Demikian seterusnya dengan dosa-dosa besar lainnya menurut golongan ini.[10]
Kedua, al-Azariqah, imam yang mereka pilih adalah Nafi’ dan mereka beri
gelar “Amir al-Mu’minin” . Sekte ini, sikapnya lebih “radikal” dari sekte
Al-Muhakkimah al-Ula. Mereka tidak lagi menggunakan “term kafir”, tetapi
term “musyrik” atau “polytheist”.
Menurut mereka, di dalam Islam syirik atau polytheisme merupakan
dosa yang besar, lebih besar dari kafir. Selanjutnya yang dipandang musyrik ialah
semua orang Islam yang tidak sefaham dengan mereka, bahkan orang Islam yang
sefaham dengan al-Azariqah, tetapi tidak mau berkumpul atau berhijrah ke dalam
lingkungan mereka juga dipandang musyrik. Pandangan mereka, hanyalah
merekalah yang sebenarnya orang Islam dan orang Islam yang di luar lingkungan
mereka adalah kaum musyrik yang harus diperangi.[11]
Ketiga, Al-Najdat, berlainan dengan kedua golongan di
atas, berpendapat bahwa orang berdosa besar yang menjadi kafir dan kekal dalam
neraka hanyalah orang Islam yang tidak sefaham dengan golongannya. Adapun
pengikutnya jika mengerjakan dosa besar, betul akan mendapatkan siksaan, tetapi
bukan dalam neraka, dan kemudian akan masuk surga. Dosa kecil baginya akan
menjadi dosa besar, apabila dikerjakan terus-menerus dan yang mengerjakannya
sendiri menjadi musyrik. Mereka berpandangan bahwa yang diwajibkan bagi
tiap-tiap muslim ialah mengetahui Allah dan Rasul-rasulnya, mengetahui haram
membunuh orang Islam dan percaya pada seluruh apa yang diwahyukan Allah kepada
Rasul-Nya. Orang yang tak mengetahui ini tak dapat diampuni. Dalam lapangan
politik, Najdah berpendapat bahwa adanya imam perlu, hanya jika maslahat
menghendaki yang demikian. Manusia pada hakekatnya tidak berhajat pada adanya
imam untuk memimpin mereka. Menurut Harun Nasution, paham mereka ini sebenarnya
“dekat dengan ajaran komunisme” yang mengatakan bahwa negara akan hilang dengan
sendirinya dalam masyarakat komonis.[12]
Keempat, Al-Ajaridah, bersifat lebih lunak karena menurut faham mereka
berhijrah atau berkumpul bukanlah merupakan kewajiban sebagai diajarkan Nafi’

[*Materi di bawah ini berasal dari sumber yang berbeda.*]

(* ================================================================= *)
(** * The factory *)

(** X17. [create_recommender] looks only at the lower-cased type name.
    For the name ["simple"] without weight keywords it returns a simple
    recommender over the data [_load_data] returns, and raises what
    [_load_data] raises; for the name ["advanced"] it does the same with
    an advanced recommender holding the given weights and 0.3, 30 and
    0.2 for the missing ones. It returns a recommender in these two
    cases only: any other name raises [ValueError], and a weight keyword
    with the name ["simple"] raises [TypeError]. *)
Theorem X17_factory_dispatch :
  forall recommender_type kwargs embeddings profiles,
    (forall other,
        Factory.lower other = Factory.lower recommender_type ->
        Factory.create_recommender other kwargs embeddings profiles =
        Factory.create_recommender recommender_type kwargs embeddings
                                   profiles) /\
    (forall r,
        Factory.create_recommender recommender_type kwargs embeddings
                                   profiles = inl r ->
        exists b,
          _load_data embeddings profiles = Ok b /\
          ((Factory.lower recommender_type = "simple"%string /\
            kwargs = {| Factory.kw_diversity_weight := None;
                        Factory.kw_time_decay_days := None;
                        Factory.kw_cluster_weight := None |} /\
            r = Factory.IsSimple b) \/
           (Factory.lower recommender_type = "advanced"%string /\
            r = Factory.IsAdvanced
                  {| base := b;
                     diversity_weight :=
                       Factory.with_default
                         (Factory.kw_diversity_weight kwargs) (3 # 10);
                     time_decay_days :=
                       Factory.with_default
                         (Factory.kw_time_decay_days kwargs) 30;
                     cluster_weight :=
                       Factory.with_default
                         (Factory.kw_cluster_weight kwargs) (2 # 10) |}))) /\
    (Factory.lower recommender_type <> "simple"%string ->
     Factory.lower recommender_type <> "advanced"%string ->
     Factory.create_recommender recommender_type kwargs embeddings profiles =
     inr (Factory.Raised ValueError)) /\
    (Factory.lower recommender_type = "simple"%string ->
     kwargs <> {| Factory.kw_diversity_weight := None;
                  Factory.kw_time_decay_days := None;
                  Factory.kw_cluster_weight := None |} ->
     Factory.create_recommender recommender_type kwargs embeddings profiles =
     inr Factory.TypeError) /\
    (Factory.lower recommender_type = "simple"%string ->
     kwargs = {| Factory.kw_diversity_weight := None;
                 Factory.kw_time_decay_days := None;
                 Factory.kw_cluster_weight := None |} ->
     Factory.create_recommender recommender_type kwargs embeddings profiles =
     match _load_data embeddings profiles with
     | Ok b => inl (Factory.IsSimple b)
     | Raise e => inr (Factory.Raised e)
     end) /\
    (Factory.lower recommender_type = "advanced"%string ->
     Factory.create_recommender recommender_type kwargs embeddings profiles =
     match _load_data embeddings profiles with
     | Ok b =>
         inl (Factory.IsAdvanced
                {| base := b;
                   diversity_weight :=
                     Factory.with_default
                       (Factory.kw_diversity_weight kwargs) (3 # 10);
                   time_decay_days :=
                     Factory.with_default
                       (Factory.kw_time_decay_days kwargs) 30;
                   cluster_weight :=
                     Factory.with_default
                       (Factory.kw_cluster_weight kwargs) (2 # 10) |})
     | Raise e => inr (Factory.Raised e)
     end).
Proof.
  intros t kw e p. unfold Factory.create_recommender.
  split; [intros other ->; reflexivity |].
  destruct (String.eqb (Factory.lower t) "simple") eqn:Es.
  - apply String.eqb_eq in Es. rewrite Es.
    destruct kw as [[dw |] [td |] [cw |]]; simpl;
      (split; [intros r H; try discriminate |
               split; [congruence |
                       split; [intros _ Hk; congruence |
                               split; [intros _ Hk; try discriminate Hk;
                                       reflexivity |
                                       intros Ha; discriminate Ha]]]]).
    destruct (_load_data e p) as [b |] eqn:El; inversion H; subst.
    exists b. split; [reflexivity |]. left. auto.
  - apply String.eqb_neq in Es.
    destruct (String.eqb (Factory.lower t) "advanced") eqn:Ea.
    + apply String.eqb_eq in Ea.
      split; [| split; [congruence |
                        split; [congruence | split; [congruence |]]]].
      * intros r H. unfold Advanced.__init__ in H.
        destruct (_load_data e p) as [b |] eqn:El; simpl in H;
          inversion H; subst.
        exists b. split; [reflexivity |]. right. auto.
      * intros _. unfold Advanced.__init__.
        destruct (_load_data e p) as [b |]; reflexivity.
    + apply String.eqb_neq in Ea.
      split; [discriminate |].
      split; [reflexivity |].
      split; [congruence | split; congruence].
Qed.

(* ================================================================= *)
(** * The similar-articles endpoint *)

Section Endpoint.
Context {pf : Platform}.

Lemma advanced_result_records : forall self uid av reads top_n recs,
  Advanced.recommend_for_user self uid av reads top_n = Ok recs ->
  Forall (fun r => exists a m,
            dict_get (article_id r) av = Some a /\
            metadata a = Some m /\
            rec_content r = Some (get_or_empty (content m))) recs.
Proof.
  intros self uid av reads top_n recs H.
  unfold Advanced.recommend_for_user in H.
  destruct reads as [| r0 reads']; [inversion H; constructor |].
  inv_bind H. destruct x as [user_vecs user_clusters].
  destruct user_vecs as [| v0 vs]; [inversion H; constructor |].
  inv_bind H. inv_bind H.
  destruct x0 as [| c0 cands']; [inversion H; constructor |].
  inv_bind H. inv_bind H. inv_bind H. inversion H; subst recs. clear H.
  apply Forall_forall. intros r Hr.
  apply slice_to_incl in Hr.
  eapply Permutation_in in Hr; [| apply sort_desc_perm].
  apply mapM_Forall2 in E4.
  destruct (Forall2_In_r _ _ _ _ _ _ E4 Hr) as ([[aid sem] [td cs]] & _ & Hrec).
  apply advanced_record_ok in Hrec.
  destruct Hrec as (Hid & _ & _ & a & m & Ha & Hm & _ & Hc & _).
  exists a, m. rewrite Hid. auto.
Qed.

Lemma add_content_same : forall av recs,
  Forall (fun r => exists a m,
            dict_get (article_id r) av = Some a /\
            metadata a = Some m /\
            rec_content r = Some (get_or_empty (content m))) recs ->
  mapM (App.add_content av) recs = Ok recs.
Proof.
  intros av recs H. induction H as [| r recs (a & m & Ha & Hm & Hc) _ IH];
    [reflexivity |].
  cbn [mapM]. unfold App.add_content at 1. rewrite Ha, Hm. cbn [bind].
  rewrite IH. cbn [bind]. rewrite <- Hc. destruct r; reflexivity.
Qed.

End Endpoint.

(** X18. The similar-articles endpoint mirrors the recommender: when no
    recommender exists the status is 500; otherwise the status is 200
    with exactly the list [recommend_for_user] returns for the read
    list made of the article alone and [top_n = 5] (the content the
    endpoint writes is the one already there), and 500 when it raises. *)
Theorem X18_similar_articles_mirror_recommender :
  forall (pf : Platform) (r : AdvancedRecommender) aid,
    App.get_similar_articles None aid = App.Status500 /\
    (forall recs,
        Advanced.recommend_for_user r "demo_user"
          (article_vectors (base r)) [aid] 5 = Ok recs ->
        App.get_similar_articles (Some r) aid = App.Status200 recs) /\
    (forall e,
        Advanced.recommend_for_user r "demo_user"
          (article_vectors (base r)) [aid] 5 = Raise e ->
        App.get_similar_articles (Some r) aid = App.Status500).
Proof.
  intros pf r aid. split; [reflexivity |].
  unfold App.get_similar_articles. split.
  - intros recs H. rewrite H. cbn [bind].
    rewrite add_content_same; [reflexivity |].
    eapply advanced_result_records; eauto.
  - intros e H. rewrite H. reflexivity.
Qed.

Lemma X18_similar_articles_mirror_recommender_witness :
  App.get_similar_articles (pf := Examples.platform)
    (Some (Examples.advanced Examples.ab (3 # 10) (2 # 10))) "a"%string =
  App.Status200
    [Examples.b_advanced (3000 # 10000) (10000 # 10000) (0 # 10000)].
Proof.
  exact (proj1 (proj2 (X18_similar_articles_mirror_recommender
                         Examples.platform
                         (Examples.advanced Examples.ab (3 # 10) (2 # 10))
                         "a"%string))
               [Examples.b_advanced (3000 # 10000) (10000 # 10000)
                                    (0 # 10000)]
               eq_refl).
Defined.

(** X19. What the endpoint can answer: for an article id the corpus
    does not know, status 200 with the empty list; and any list it
    answers has at most 5 articles, all of the corpus, none of them the
    article asked about. *)
Theorem X19_similar_articles_answer :
  forall (pf : Platform) (r : AdvancedRecommender) aid,
    (dict_get aid (article_vectors (base r)) = None ->
     App.get_similar_articles (Some r) aid = App.Status200 []) /\
    (forall body,
        App.get_similar_articles (Some r) aid = App.Status200 body ->
        (length body <= 5)%nat /\
        forall article, In article body ->
          article_id article <> aid /\
          In (article_id article) (article_ids (base r))).
Proof.
  intros pf r aid. split.
  - intros Hnone.
    destruct (empty_or_unknown_reads (base r) r "demo_user"%string
                (article_vectors (base r)) [aid] 5) as [_ Ha].
    { unfold retained, dict_mem. simpl. rewrite Hnone. reflexivity. }
    unfold App.get_similar_articles. rewrite Ha. reflexivity.
  - intros body H. unfold App.get_similar_articles in H.
    destruct (Advanced.recommend_for_user r "demo_user"
                (article_vectors (base r)) [aid] 5) as [recs | e] eqn:E;
      [| discriminate].
    cbn [bind] in H.
    rewrite add_content_same in H
      by (eapply advanced_result_records; eauto).
    inversion H; subst body.
    destruct (advanced_contract _ _ _ _ _ _ E)
      as (Hlen & _ & (scored & Hids & Hties) & Hread & _).
    split.
    + assert (H5 : (0 <= 5)%Z) by lia. specialize (Hlen H5). lia.
    + intros article Hin. split.
      * intros Heq. apply (Hread article Hin). left. auto.
      * destruct (Hties (score article)) as (later & Hl).
        assert (Hw : In article (with_score (score article) scored)).
        { rewrite Hl. apply in_or_app. left. unfold with_score.
          apply filter_In. split; [exact Hin | apply Qeq_bool_refl]. }
        unfold with_score in Hw. apply filter_In in Hw.
        destruct Hw as [Hw _]. apply (in_map article_id) in Hw.
        rewrite Hids in Hw. unfold candidate_ids_of in Hw.
        apply filter_In in Hw. tauto.
Qed.

Lemma X19_similar_articles_answer_witness :
  (length [Examples.b_advanced (3000 # 10000) (10000 # 10000) (0 # 10000)]
   <= 5)%nat /\
  forall article,
    In article
       [Examples.b_advanced (3000 # 10000) (10000 # 10000) (0 # 10000)] ->
    article_id article <> "a"%string /\
    In (article_id article) (article_ids Examples.ab).
Proof.
  exact (proj2 (X19_similar_articles_answer Examples.platform
                  (Examples.advanced Examples.ab (3 # 10) (2 # 10))
                  "a"%string)
               [Examples.b_advanced (3000 # 10000) (10000 # 10000)
                                    (0 # 10000)]
               eq_refl).
Defined.
Definition read_file (w : World) (file_path : string)
  : proc (list byte * list string) :=
  let attempt : proc (list byte * list string) :=
    _ <~ emit (EvOpen file_path true) ;;
    code <~ lift (open_rb w file_path) ;;
    _ <~ emit (EvOpen file_path false) ;;
    lines <~ lift (open_text w file_path) ;;
    pret (code, lines) in
  match attempt with
  | (tr, Uncaught e) =>
      match exn_class_of e with
      | FileNotFoundError =>
          _ <~ (tr, Return tt) ;;
          _ <~ print ("Error: File '" ++ file_path ++ "' does not exist.") ;;
          sys_exit 1
      | IOError =>
          _ <~ (tr, Return tt) ;;
          _ <~ print ("Error: Cannot read file '" ++ file_path ++ "'.") ;;
          sys_exit 1
      | _ => (tr, Uncaught e)
      end
  | other => other
  end.

(** [seq[lo:hi]] for a list, with Python's clamping of the bounds. *)
Definition slice_bound (len i : Z) : Z :=
  if i <? 0 then Z.max (i + len) 0 else Z.min i len.

Definition py_slice {A : Type} (l : list A) (lo : Z) (hi : option Z) : list A :=
  let len := Z.of_nat (List.length l) in
  let a := slice_bound len lo in
  let b := match hi with Some h => slice_bound len h | None => len end in
  firstn (Z.to_nat (b - a)) (skipn (Z.to_nat a) l).

Definition display_result (scope : Scope) (lines : list string) : proc unit :=
  match scope_type scope with
  | None => print "No relevant code scope found for the given line number."
  | Some ty =>
      _ <~ print ("Scope Type: " ++ ty) ;;
      _ <~ print ("Start Line: " ++ str_opt_int (start_line scope)) ;;
      _ <~ print ("End Line: " ++ str_opt_int (end_line scope) ++ String "010" "") ;;
      _ <~ print "Code Snippet:" ;;
      lo <~ lift (py_sub (start_line scope) (Some 1)) ;;
      print (String.concat "" (py_slice lines lo (end_line scope)))
  end.

Definition validate_line_number (line_number total_lines : Z) : proc bool :=
  if line_number <=? 0 then
    _ <~ print "Error: Line number must be a positive integer." ;;
    pret false
  else if line_number >? total_lines then
    _ <~ print ("Error: Line number " ++ str_int line_number
                ++ " exceeds total number of lines ("
                ++ str_int total_lines ++ ").") ;;
    pret false
  else pret true.

(** The parsed command line: what [parse_arguments] returns.  [main] below
    is the body of the source's [main] from there on; a command line that
    [argparse] turns away ends the process before it.  [get_language] and
    [get_parser] are steps that succeed. *)
Record Args : Type :=
  mkArgs { file_path : string;
           line_number : Z;
           lang_path : option string }.

Definition main (w : World) (args : Args) : proc unit :=
  cl <~ read_file w (file_path args) ;;
  let (code, lines) := cl : list byte * list string in
  let total_lines := Z.of_nat (List.length lines) in
  valid <~ validate_line_number (line_number args) total_lines ;;
  if negb valid then sys_exit 1
  else
    _ <~ emit (EvGetLanguage "java") ;;
    _ <~ emit (EvGetParser "java") ;;
    tree <~ parse_code w code ;;
    _ <~ emit (EvFindScope (line_number args)) ;;
    scope <~ lift (find_scope tree (line_number args)) ;;
    display_result scope lines.

(** The body of [main] where [frames] nested calls are still allowed at the
    call of [find_scope]; the other calls of [main] nest two deep at most. *)
Definition main_within (frames : nat) (w : World) (args : Args) : proc unit :=
  cl <~ read_file w (file_path args) ;;
  let (code, lines) := cl : list byte * list string in
  let total_lines := Z.of_nat (List.length lines) in
  valid <~ validate_line_number (line_number args) total_lines ;;
  if negb valid then sys_exit 1
  else
    _ <~ emit (EvGetLanguage "java") ;;
    _ <~ emit (EvGetParser "java") ;;
    tree <~ parse_code w code ;;
    _ <~ emit (EvFindScope (line_number args)) ;;
    scope <~ lift (find_scope_within frames tree (line_number args)) ;;
    display_result scope lines.

(** ** Vocabulary of the specification *)

(** The 1-based inclusive span of a node and its width. *)
Definition node_start_line (n : Node) : Z := fst (start_point n) + 1.
Definition node_end_line (n : Node) : Z := fst (end_point n) + 1.
Definition span_width (n : Node) : Z := node_end_line n - node_start_line n.

(** All nodes of a subtree in depth-first pre-order: a node before its
    children, children left to right. *)
Fixpoint preorder (n : Node) : list Node :=
  n :: flat_map preorder (children n).

(** The nodes the pruned walk reaches: a node that does not contain the line
    hides its whole subtree. *)
Fixpoint visited (line_number : Z) (n : Node) : list Node :=
  if node_contains_line n line_number
  then n :: flat_map (visited line_number) (children n)
  else [].

(** The nodes of a tree that contain the line, in pre-order. *)
Definition containing (line_number : Z) (n : Node) : list Node :=
  filter (fun m => node_contains_line m line_number) (preorder n).

(** The nesting invariant: every child's span lies within its parent's. *)
Definition span_within (c p : Node) : bool :=
  (fst (start_point p) <=? fst (start_point c))
  && (fst (end_point c) <=? fst (end_point p)).

Fixpoint nested (n : Node) : bool :=
  forallb (fun c => span_within c n && nested c) (children n).

Definition ordered_span (n : Node) : bool :=
  fst (start_point n) <=? fst (end_point n).

Definition well_formed (n : Node) : bool :=
  nested n && forallb ordered_span (preorder n).

Definition rows_nonneg (n : Node) : bool :=
  forallb (fun m => 0 <=? fst (start_point m)) (preorder n).

(** [n] is the first node of [l] among those of least width. *)
Definition first_of_least_width (l : list Node) (n : Node) : Prop :=
  exists l1 l2,
    l = (l1 ++ n :: l2)%list
    /\ Forall (fun m => span_width n < span_width m) l1
    /\ Forall (fun m => span_width n <= span_width m) l2.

ibn al-Azraq dan Najdah, tetapi hanya merupakan kebajikan. Artinya, kaum
Ajaridah boleh tinggal di luar daerah kekuasaan mereka dengan tidak dianggap
menjadi kafir. Di samping itu harta yang boleh dijadikan “rampasan perang”
hanyalah orang yang telah mati terbunuh.
Kelima, al-Sufriah, pimpinannya Ziad ibn al-Asfar. Dalam faham mereka dekat
sama dengan golongan al-Azariqah dan oleh karena itu juga merupakan golongan
yang ekstrim. Hal-hal yang membuat mereka kurang ekstrim adalah pendapat mereka
tentang: (1) orang Sufriah yang tidak berhijrah tidak dipandang kafir, (2)
mereka tidak berpendapat bahwa anak-anak kaum musyrik boleh dibunuh, (3) tidak
semua mereka berpendapat bahwa orang yang berbuat dosa besar menjadi kafir. [13]
Ada diantara mereka membagi dosa besar menjadi dua
golongan, yaitu (a) dosa yang ada sangsinya di dunia, seperti membunuh dan
berzina, tidak dipandang kafir, dan (b)
dosa yang tak ada sangsinya di dunia, seperti meninggalkan sholat dan puasa,
dianggap kafir. (4) daerah golongan yang tidak sefaham dengan mereka bukan dar
harb yaitu daerah yang harus diperangi, yang diperangi hanyalah ma’askar
atau camp pemerintah sedang anak-anak dan perempuan tak boleh
dijadikan tawanan, (5) kufr dibagi dua, yaitu kufr bin inkar al-ni’mah yaitu
mengingkari rahmat Tuhan dan kufr bi inkar al-rububiah yaitu mengingkari
Tuhan. Jadi term kafir
menurut golongan ini tidak selamanya harus berarti ke luar dari Islam.[14]
Perekembangan selanjutnya, sebagian umat Islam “khawatir
terhadap gagasan kaum Khawarij yang mengkafirkan Ali bin Abi Thalib,
Mu’awiyah bin Abu Sufyan, Amir bin Ash, Abu Musa al-Asy’ari. Maka, sebagian
ulama mencoba bersikap “netral” secara
politik dan tidak mau mengaktifkan para sahabat yang terlibat dan menyetujui tahkim.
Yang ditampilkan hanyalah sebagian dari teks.